My mom has made these thin, crispy cut-outs at Christmas for as long as I can remember. The same treats could be found at both Grandma Sara and Grandma Losch’s homes in December each year. When I married, I discovered that my mother-in-law also makes the same recipe each year! Must be a Pennsylvania thing.
Make the dough ahead of time, and you might as well go ahead and make two batches because once you bake them, these cookies go fast. In fact, the trick with these is really in the hiding: The earlier in December you bake them, the better you have to hide them from the children and men (mostly, the men).
These are a lot of work, what with all the rolling, cutting, decorating (and hiding), and they bake fast, so once you start putting them in the oven, you’re going to get a good workout. This must be why my mom only made them once a year, and recently threatens each year not to make them at all. (I think this year she’s going to make good on that threat.) Even so, with non-Christmas cookie cutters, you could turn these into a Valentine’s Day treat for your sweetie, or whatever other seasonal reason you can use to rationalize making them.
MEG’S MOM’S SAND TARTS (modified just a wee bit by Meg)
2 cups granulated sugar
1 cup (2 sticks) butter, softened
1 Tbsp milk
1 tsp baking soda
4 – 4½ cups flour
An extra egg white for eggwash
Colored sugar sprinkles and cinnamon/sugar for decorating cookies
Tools you’ll need: That giant electric mixer that’s collecting dust in your cupboard, cool Christmas cookie cutters (why not treat yourself to some new ones?), baking parchment to cover your baking sheets (or buy some new airbake sheets if yours are as crusty as mine), a pastry brush, measuring spoons and cups, a thin metal turner/spatula, rolling pin, cooling racks, a timer, and lots and lots of patience. Also, it’ll be much easier if a friend helps.
In a large mixing bowl, using electric mixer (just the excuse you need to bust out your KitchenAid!), cream sugar and butter well. Add eggs and milk and mix well.
In a separate bowl, combine flour and baking soda. Using a wooden spoon (you can put the mixer away again until next year), add flour mixture gradually to sugar/butter mixture until dough is somewhat firm. Don’t allow it to become crumbly. Divide the sugary, buttery goodness into 3 or 4 pieces and form each into a nice, tidy disc. Tightly wrap each disc in plastic wrap and refrigerate for at least several hours, ideally overnight.
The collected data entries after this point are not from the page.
(** Applying [sanitize_tool_params] a second time changes nothing, and a
    parameter dict with distinct keys keeps distinct keys. *)
Theorem sanitize_tool_params_idempotent (tool : string) (ps : params) :
  sanitize_tool_params tool (sanitize_tool_params tool ps) = sanitize_tool_params tool ps /\
  (NoDup (map fst ps) -> NoDup (map fst (sanitize_tool_params tool ps))).
Proof.
  destruct (fixes tool) as [fx|] eqn:Hf.
  2: { unfold sanitize_tool_params. rewrite Hf. auto. }
  assert (Hfx : exists w c, fx = [(w, c)]).
  { unfold fixes in Hf. destruct (String.eqb tool "scrape_website");
      [|destruct (String.eqb tool "get_relevant_data"); [|discriminate]];
      injection Hf as <-; eauto. }
  destruct Hfx as (w & c & ->).
  destruct (sanitize_cases tool w c ps Hf) as [Hs|(v & Hw & Hc & Hs)]; rewrite Hs.
  - rewrite Hs. auto.
  - split.
    + apply (sanitize_keeps _ w c). { exact Hf. }
      rewrite dict_get_set_same. discriminate.
    + intros Hnd. apply NoDup_dict_set, NoDup_dict_remove, Hnd.
Qed.

(** ** The payload of [run_code_and_capture_output] *)

Lemma run_body_shape (I : interp) (fs : fsys) (code : string) (l : list block) :
  snd (run_body I fs code) = Ret l ->
  exists t, l = [text_block t] \/
            exists b, truthy b = true /\ l = [text_block t; image_block ("data:image/png;base64," ++ b)].
Proof.
  unfold run_body. destruct (spawn_error I); [discriminate|]. cbv zeta.
  destruct (timed_out _); [discriminate|].
  destruct (repair_pass _); [|discriminate].
  destruct (capture_image _ _) as [img|]; [|discriminate].
  simpl. intros H. injection H as <-. eexists.
  destruct img as [b|]; [|left; reflexivity].
  destruct (truthy b) eqn:Eb; [right; eauto | left; reflexivity].
Qed.

(** Whatever happens, [run_code_and_capture_output] returns (when it returns)
    one text block, possibly followed by one image block whose output is a
    non-empty base64 string behind the "data:image/png;base64," prefix. *)
Theorem run_code_payload_shape (I : interp) (fs : fsys) (code : string) (l : list block) :
  snd (run_code_and_capture_output I fs code) = Ret l ->
  exists t, l = [text_block t] \/
            exists b, b <> "" /\ l = [text_block t; image_block ("data:image/png;base64," ++ b)].
Proof.
  intros H.
  assert (Hshape : exists t, l = [text_block t] \/
            exists b, truthy b = true /\ l = [text_block t; image_block ("data:image/png;base64," ++ b)]).
  { revert H. unfold run_code_and_capture_output.
    destruct (write_error I temp_code_path code) as [e|].
    - destruct (is_Exception (cls e)); simpl; intros H; [injection H as <-; eauto | discriminate].
    - destruct (run_body I (fs_write fs temp_code_path code) code) as [fs' [l'|e]] eqn:Eb.
      + simpl. intros H. injection H as <-. apply (run_body_shape I (fs_write fs temp_code_path code) code).
        now rewrite Eb.
      + destruct (cls e); simpl; try (destruct (is_Exception _)); simpl; intros H;
          try discriminate; injection H as <-; eauto. }
  destruct Hshape as [t [Ht|(b & Hb & Hl)]]; exists t; [now left|right].
  exists b. split; [|exact Hl]. unfold truthy in Hb.
  intros ->. discriminate.
Qed.

Lemma run_code_payload_shape_witness :
  exists t, [text_block "B"; image_block ("data:image/png;base64," ++ b64encode "PNGA")]
            = [text_block t] \/
            exists b, b <> "" /\
              [text_block "B"; image_block ("data:image/png;base64," ++ b64encode "PNGA")]
              = [text_block t; image_block ("data:image/png;base64," ++ b)].
Proof.
  apply (run_code_payload_shape plotting_cpython
           (fst (run_code_and_capture_output plotting_cpython empty_fs plot_program)) print_program).
  vm_compute. reflexivity.
Defined.

(** ** [get_relevant_data] *)

(** An empty selector, or one that matches no element, gives the same result as
    no selector at all. *)
Theorem get_relevant_data_selector_fallthrough (H : html_env) (file_name s : string) :
  (truthy s = false \/ forall html, read_text H file_name = Ret html -> css_select H html s = Ret []) ->
  get_relevant_data H file_name (Some s) = get_relevant_data H file_name None.
Proof.
  intros Hs. unfold get_relevant_data.
  destruct (read_text H file_name) as [html|e] eqn:Er; [|reflexivity].
  cbv beta iota delta [res_bind].
  destruct Hs as [Hs|Hs]; [now rewrite Hs|].
  destruct (truthy s); [|reflexivity]. now rewrite (Hs html eq_refl).
Qed.

Lemma get_relevant_data_selector_fallthrough_witness :
  get_relevant_data html_plain_page "page.html" (Some "") = Ret (DataText "hi").
Proof.
  rewrite (get_relevant_data_selector_fallthrough html_plain_page "page.html" "").
  - vm_compute. reflexivity.
  - left. reflexivity.
Defined.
This dough can be stored in refrigerator for several days.
You’re done for the night; uncork the cabernet. Clear your schedule for tomorrow night or Saturday afternoon.
Bring your dough to room temperature by allowing it to sit on the countertop for as long as it takes you to finish last night’s leftover wine a couple/few hours. Clear all the other stuff off of your countertop. Flour your rolling pin and surface well, and keep the flour handy – you don’t want the dough to stick!
Using your grandmother’s rolling pin for good luck (yes, I do), roll the dough very thin and cut into shapes with cookie cutters. Depending on the dough’s texture, you may be able to re-roll scraps one or two more times, but each time you re-roll, the finished product will be less tender, so don’t get too crazy with the rerolling.
(About the thin-ness: Listen to me here. If they’re too thick, they won’t be flaky-crispy and I won’t allow you to call them Sand Tarts. Trust me – these cookies taste best when they’re almost paper-thin, and crispy.)
Using the metal turner, carefully transfer cut-outs to ungreased cookie sheets lined with baking parchment. Mix that extra egg white with a Tbsp water in a small bowl, and very lightly brush each cookie with the eggwash. No puddles! It’s only there to make the sugar stick.
Now, the fun part. Find the kids, because this is the only part they’ll want to help with anyway. Bust out the colored sprinkles and go crazy! Also, try using a cinnamon/sugar mixture, paired with a sliced almond or some chopped walnuts, which will enable you to rationalize eating serving these for breakfast.
Bake at 350 degrees (you did preheat your oven, didn’t you?) for 5 to 8 minutes or until they just start to turn golden – watch carefully and often to make sure they don’t burn. USE A TIMER – don’t lose track! Adjust baking time as needed. DO NOT WALK AWAY BECAUSE I PROMISE YOU WILL GET DISTRACTED AND BURN THEM. Yelling on purpose here. I speak from experience.
Using a potholder (I make no assumptions), remove cookie sheet from the oven and allow to cool for a minute or two. Shoo onlookers away and tell them to come back later, after they’re all baked. (The cookies, I mean.) Transfer cookies to wire racks to cool completely. Store in airtight container. These cookies will last for weeks in your freezer, assuming your husband doesn’t know that the freezer is your hiding place.